• Required action:
When you reach the records below, output each one exactly.

(Stored data entries)
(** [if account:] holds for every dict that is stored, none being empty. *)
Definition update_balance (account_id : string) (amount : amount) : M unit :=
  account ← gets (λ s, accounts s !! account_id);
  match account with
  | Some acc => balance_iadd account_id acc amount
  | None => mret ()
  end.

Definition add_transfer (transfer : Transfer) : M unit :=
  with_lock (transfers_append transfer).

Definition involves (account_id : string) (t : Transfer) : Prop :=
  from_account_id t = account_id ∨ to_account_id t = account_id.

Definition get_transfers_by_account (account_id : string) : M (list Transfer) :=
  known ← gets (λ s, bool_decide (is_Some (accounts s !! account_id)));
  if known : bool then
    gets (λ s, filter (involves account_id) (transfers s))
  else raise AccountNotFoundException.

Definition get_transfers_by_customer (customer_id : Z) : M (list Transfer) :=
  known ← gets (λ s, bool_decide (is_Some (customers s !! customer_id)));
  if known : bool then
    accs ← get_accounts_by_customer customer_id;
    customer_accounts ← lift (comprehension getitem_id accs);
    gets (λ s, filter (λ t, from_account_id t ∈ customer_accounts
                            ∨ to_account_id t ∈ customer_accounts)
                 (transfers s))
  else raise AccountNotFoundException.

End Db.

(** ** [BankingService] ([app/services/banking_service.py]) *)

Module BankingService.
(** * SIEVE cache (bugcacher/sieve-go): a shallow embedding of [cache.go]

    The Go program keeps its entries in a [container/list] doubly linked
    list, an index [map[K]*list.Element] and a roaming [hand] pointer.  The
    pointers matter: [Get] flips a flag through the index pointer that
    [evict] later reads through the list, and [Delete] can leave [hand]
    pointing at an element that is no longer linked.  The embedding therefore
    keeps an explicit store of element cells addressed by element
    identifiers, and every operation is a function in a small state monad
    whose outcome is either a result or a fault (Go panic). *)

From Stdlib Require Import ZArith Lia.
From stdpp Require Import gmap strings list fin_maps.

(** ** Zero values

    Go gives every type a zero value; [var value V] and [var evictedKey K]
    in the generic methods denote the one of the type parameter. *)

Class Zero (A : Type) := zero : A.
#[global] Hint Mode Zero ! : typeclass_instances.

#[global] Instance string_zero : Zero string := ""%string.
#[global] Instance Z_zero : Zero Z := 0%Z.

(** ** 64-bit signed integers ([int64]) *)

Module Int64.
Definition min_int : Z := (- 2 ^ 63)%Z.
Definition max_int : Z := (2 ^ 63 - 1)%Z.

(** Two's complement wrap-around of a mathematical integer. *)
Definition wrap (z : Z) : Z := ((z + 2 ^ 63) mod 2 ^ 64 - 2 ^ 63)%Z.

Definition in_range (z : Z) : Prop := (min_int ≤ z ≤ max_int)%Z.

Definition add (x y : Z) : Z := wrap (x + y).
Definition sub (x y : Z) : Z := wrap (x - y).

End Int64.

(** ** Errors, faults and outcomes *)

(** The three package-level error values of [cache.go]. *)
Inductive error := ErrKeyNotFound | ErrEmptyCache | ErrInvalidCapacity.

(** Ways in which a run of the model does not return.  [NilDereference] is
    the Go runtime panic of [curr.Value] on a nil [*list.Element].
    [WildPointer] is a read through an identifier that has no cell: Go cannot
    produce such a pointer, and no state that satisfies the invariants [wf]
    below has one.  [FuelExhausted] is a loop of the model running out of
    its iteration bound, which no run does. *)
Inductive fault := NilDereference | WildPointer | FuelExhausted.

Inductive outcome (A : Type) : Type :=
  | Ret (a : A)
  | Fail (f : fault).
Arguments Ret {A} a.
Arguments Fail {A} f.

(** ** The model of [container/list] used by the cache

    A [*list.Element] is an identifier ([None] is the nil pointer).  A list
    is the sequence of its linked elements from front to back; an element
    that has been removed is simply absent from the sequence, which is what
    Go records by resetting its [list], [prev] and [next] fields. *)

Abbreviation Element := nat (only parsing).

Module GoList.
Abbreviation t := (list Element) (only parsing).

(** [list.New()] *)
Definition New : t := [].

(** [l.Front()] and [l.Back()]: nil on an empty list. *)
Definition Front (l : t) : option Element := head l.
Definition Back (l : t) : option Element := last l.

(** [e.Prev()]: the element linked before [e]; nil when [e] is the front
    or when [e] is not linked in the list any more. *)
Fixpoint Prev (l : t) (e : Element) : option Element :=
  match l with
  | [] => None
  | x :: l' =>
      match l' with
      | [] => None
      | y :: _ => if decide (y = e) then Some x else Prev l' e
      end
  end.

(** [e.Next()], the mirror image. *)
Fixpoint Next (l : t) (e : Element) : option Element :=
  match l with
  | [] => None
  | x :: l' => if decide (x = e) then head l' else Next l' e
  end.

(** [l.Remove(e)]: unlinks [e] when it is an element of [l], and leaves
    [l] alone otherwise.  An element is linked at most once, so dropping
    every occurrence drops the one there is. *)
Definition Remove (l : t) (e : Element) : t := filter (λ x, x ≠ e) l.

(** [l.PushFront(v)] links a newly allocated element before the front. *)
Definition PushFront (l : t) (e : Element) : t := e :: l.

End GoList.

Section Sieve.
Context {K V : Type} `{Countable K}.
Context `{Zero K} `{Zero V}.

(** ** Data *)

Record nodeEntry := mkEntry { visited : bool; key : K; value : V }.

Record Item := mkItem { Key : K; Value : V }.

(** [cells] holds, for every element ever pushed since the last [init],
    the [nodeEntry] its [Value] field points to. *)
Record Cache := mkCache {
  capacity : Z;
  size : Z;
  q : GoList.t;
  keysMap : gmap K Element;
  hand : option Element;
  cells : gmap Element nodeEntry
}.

• Answer below:
(** [if account:] holds for every dict that is stored, none being empty. *)
Definition update_balance (account_id : string) (amount : amount) : M unit :=
  account ← gets (λ s, accounts s !! account_id);
  match account with
  | Some acc => balance_iadd account_id acc amount
  | None => mret ()
  end.

Definition add_transfer (transfer : Transfer) : M unit :=
  with_lock (transfers_append transfer).

Definition involves (account_id : string) (t : Transfer) : Prop :=
  from_account_id t = account_id ∨ to_account_id t = account_id.

Definition get_transfers_by_account (account_id : string) : M (list Transfer) :=
  known ← gets (λ s, bool_decide (is_Some (accounts s !! account_id)));
  if known : bool then
    gets (λ s, filter (involves account_id) (transfers s))
  else raise AccountNotFoundException.

Definition get_transfers_by_customer (customer_id : Z) : M (list Transfer) :=
  known ← gets (λ s, bool_decide (is_Some (customers s !! customer_id)));
  if known : bool then
    accs ← get_accounts_by_customer customer_id;
    customer_accounts ← lift (comprehension getitem_id accs);
    gets (λ s, filter (λ t, from_account_id t ∈ customer_accounts
                            ∨ to_account_id t ∈ customer_accounts)
                 (transfers s))
  else raise AccountNotFoundException.

End Db.

(** ** [BankingService] ([app/services/banking_service.py]) *)

Module BankingService.
(** * SIEVE cache (bugcacher/sieve-go): a shallow embedding of [cache.go]

    The Go program keeps its entries in a [container/list] doubly linked
    list, an index [map[K]*list.Element] and a roaming [hand] pointer.  The
    pointers matter: [Get] flips a flag through the index pointer that
    [evict] later reads through the list, and [Delete] can leave [hand]
    pointing at an element that is no longer linked.  The embedding therefore
    keeps an explicit store of element cells addressed by element
    identifiers, and every operation is a function in a small state monad
    whose outcome is either a result or a fault (Go panic). *)

From Stdlib Require Import ZArith Lia.
From stdpp Require Import gmap strings list fin_maps.

(** ** Zero values

    Go gives every type a zero value; [var value V] and [var evictedKey K]
    in the generic methods denote the one of the type parameter. *)

Class Zero (A : Type) := zero : A.
#[global] Hint Mode Zero ! : typeclass_instances.

#[global] Instance string_zero : Zero string := ""%string.
#[global] Instance Z_zero : Zero Z := 0%Z.

(** ** 64-bit signed integers ([int64]) *)

Module Int64.
Definition min_int : Z := (- 2 ^ 63)%Z.
Definition max_int : Z := (2 ^ 63 - 1)%Z.

(** Two's complement wrap-around of a mathematical integer. *)
Definition wrap (z : Z) : Z := ((z + 2 ^ 63) mod 2 ^ 64 - 2 ^ 63)%Z.

Definition in_range (z : Z) : Prop := (min_int ≤ z ≤ max_int)%Z.

Definition add (x y : Z) : Z := wrap (x + y).
Definition sub (x y : Z) : Z := wrap (x - y).

End Int64.

(** ** Errors, faults and outcomes *)

(** The three package-level error values of [cache.go]. *)
Inductive error := ErrKeyNotFound | ErrEmptyCache | ErrInvalidCapacity.

(** Ways in which a run of the model does not return.  [NilDereference] is
    the Go runtime panic of [curr.Value] on a nil [*list.Element].
    [WildPointer] is a read through an identifier that has no cell: Go cannot
    produce such a pointer, and no state that satisfies the invariants [wf]
    below has one.  [FuelExhausted] is a loop of the model running out of
    its iteration bound, which no run does. *)
Inductive fault := NilDereference | WildPointer | FuelExhausted.

Inductive outcome (A : Type) : Type :=
  | Ret (a : A)
  | Fail (f : fault).
Arguments Ret {A} a.
Arguments Fail {A} f.

(** ** The model of [container/list] used by the cache

    A [*list.Element] is an identifier ([None] is the nil pointer).  A list
    is the sequence of its linked elements from front to back; an element
    that has been removed is simply absent from the sequence, which is what
    Go records by resetting its [list], [prev] and [next] fields. *)

Abbreviation Element := nat (only parsing).

Module GoList.
Abbreviation t := (list Element) (only parsing).

(** [list.New()] *)
Definition New : t := [].

(** [l.Front()] and [l.Back()]: nil on an empty list. *)
Definition Front (l : t) : option Element := head l.
Definition Back (l : t) : option Element := last l.

(** [e.Prev()]: the element linked before [e]; nil when [e] is the front
    or when [e] is not linked in the list any more. *)
Fixpoint Prev (l : t) (e : Element) : option Element :=
  match l with
  | [] => None
  | x :: l' =>
      match l' with
      | [] => None
      | y :: _ => if decide (y = e) then Some x else Prev l' e
      end
  end.

(** [e.Next()], the mirror image. *)
Fixpoint Next (l : t) (e : Element) : option Element :=
  match l with
  | [] => None
  | x :: l' => if decide (x = e) then head l' else Next l' e
  end.

(** [l.Remove(e)]: unlinks [e] when it is an element of [l], and leaves
    [l] alone otherwise.  An element is linked at most once, so dropping
    every occurrence drops the one there is. *)
Definition Remove (l : t) (e : Element) : t := filter (λ x, x ≠ e) l.

(** [l.PushFront(v)] links a newly allocated element before the front. *)
Definition PushFront (l : t) (e : Element) : t := e :: l.

End GoList.

Section Sieve.
Context {K V : Type} `{Countable K}.
Context `{Zero K} `{Zero V}.

(** ** Data *)

Record nodeEntry := mkEntry { visited : bool; key : K; value : V }.

Record Item := mkItem { Key : K; Value : V }.

(** [cells] holds, for every element ever pushed since the last [init],
    the [nodeEntry] its [Value] field points to. *)
Record Cache := mkCache {
  capacity : Z;
  size : Z;
  q : GoList.t;
  keysMap : gmap K Element;
  hand : option Element;
  cells : gmap Element nodeEntry
}.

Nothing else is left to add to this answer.